Informal traders in Bulawayo have revealed that they are yet to receive the promised Government funds to mitigate the effects of COVID-19 as their trade endures the effects of the 21-day long lockdown meant to curb the spread of the pandemic.
Through the Social Welfare Department, the government identified one million households whose sources of income were affected by the 21-day national lockdown, to benefit from the $600 million kitty availed to mitigate the effects of COVID-19.
The $600 million package, for three months, was announced two weeks ago by Finance and Economic Development Minister, Mthuli Ncube.
This comes as the number of confirmed COVID-19 positive cases has risen to 24, with two recovered and three deaths as of yesterday.
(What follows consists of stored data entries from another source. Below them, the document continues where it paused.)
(* ===== verification/SocketStream.v ===== *)
(** * Sending over a TCP connection

    Worker threads and the socket thread both write to a connected socket: a worker writes
    directly when nothing is waiting, leaves what the kernel did not take in the direct
    write buffer, and otherwise sends a command; the socket thread moves commands to the
    write buffer lists and writes those when the kernel is ready. This file proves that the
    three places together are one queue: whatever the kernel takes at each write, the bytes
    reach it in the order of the sends, none lost and none twice, and while bytes are
    waiting the socket thread has been asked to write. *)
From Stdlib Require Import String.
From S2P Require Import Prelude Bytes Text SocketObject SocketEndpoint SocketCmd SocketState SocketServer.
Open Scope list_scope.
Open Scope Z_scope.

(** ** What the kernel promises about descriptors that do not block

    [k_sent k fd] are the bytes the kernel took for [fd] so far. A [write] takes a prefix of
    its data or fails; other calls than [write] and [sendto] take nothing. A call that does not
    block is not interrupted. *)
Class StreamKernel (K : Type) `{Kernel K} := {
  k_sent : K → Z → list Z;
  k_write : ∀ fd data k,
    let '(r, k') := kernel (SysWrite fd data) k in
    (0 <= sr_ret r <= Z.of_nat (length data) ∧
       k_sent k' fd = (k_sent k fd ++ take (Z.to_nat (sr_ret r)) data)%list) ∨
    (sr_ret r = -1 ∧ sr_errno r ≠ EINTR ∧ k_sent k' fd = k_sent k fd);
  k_shutdown : ∀ fd how k, k_sent (kernel (SysShutdown fd how) k).2 = k_sent k;
  k_epoll_mod : ∀ fd ud events k, k_sent (kernel (SysEpollMod fd ud events) k).2 = k_sent k
}.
In a bid to keep their trade sustainable, vendors who are now operating from their homes have hiked prices of their wares beyond the reach of consumers.
Head of cabbage now costs ZWL50, a single tomato costs ZWL2, and a head of onion is ZWL10.
Bulawayo Vendors and Traders Association (BVTA) executive director Michael Ndiweni called for the government to intervene in the traders’ plea.
“The state of vending is not in good shape, things are very bad because people are not working since they survive on hand to month which means that their incomes have been depleted and what they had bought in their homes is finished. These traders do not have savings, they live on hand to mouth and shop owners have hiked prices of basic commodities in local shops since we can’t access the cheaper shops in the CBD.
The government cushion funds we were promised is yet to come through and we hope the government will do so in time because things are now getting out of hand, operations have seized and families are suffering from hunger,” he said.
Ndiweni urged citizens to adhere to the lockdown regulations of social distancing.
“We also encourage people to adhere to the rules and regulations put in place by the government and also the World Health Organisation to stay at home and maintain social distancing to curbs the spread of the pandemic. Life is more precious so let us be disciplined and save a life,” said Ndiweni.
Agnes Khumalo, a vendor in Emakhandeni high-density suburb said she is waiting for the government to act on the situation as they cant afford to feed their families.
“It is close to three weeks of operating on a lose. We are trading from home following the ban by the government and it is not every day that I manage to go to the CBD for hoarding, I live on hand to mouth basis and if I don’t work during the day, I won’t be able to feed my two daughters in the evening.
“I call upon the government to assist us in these dire times and also for them to quickly avail the promised cushion funds that they promised,” she said.
A customer in Makhandeni only identified as Makhumalo blasted vegetable vendors for taking advantage of the lockdown by hiking prices.
“This is unfair and ruthless. We have a few vendors operating in our community and they are taking advantage of the demand and supply matrix and the fact that no price control agents are operating during lockdown hence they are overcharging us. This is daylight robbery, we can’t cope with this anymore, the government should intervene,” she fumed.
Another vegetable vendor identified as Fikile Moyo said due to the travel ban enacted by the government she has been walking to town every morning to get her products at the market.
“Since the market in town where I get my wares from opened, I have been walking to town because I don’t have a pass that enables me to board the ZUPCO buses. The only way I can get into town is by foot from Njube. I wake up early in the morning around 5 am and get into town around 6:60. The police and soldiers manning the roadblocks are less strict on passengers on their way back to the western suburbs so I can safely take my ZUPCO trip back home,” she said.
Thulani Ndebele, an informal trader in New Lobengula suburb has moved from selling vegetables to beer due to the closure of beerhalls and bottle stores in his area.
“With the closure of beer gardens and bottle stores in my area, I have moved in to close the gap by selling beer. I sell Chibuku Super beer which is readily available at OK stores in town. I get them for ZWL24 for a 1,25 liter container and sell it for ZWL 35 for cash and ZWL45 Ecocash transactions. This is a viable market I have to take advantage of during these times, people in the townships want to drink to remain sane and they will do anything for alcohol.
However, we plead with the government to help us with a cushion and we hope if its going to be distributed let it be done fairly and no corrupt activities should mare the process. May the government in the future be prepared to deal with such issues and have some funding set aside for informal traders when such disasters happen,” he said.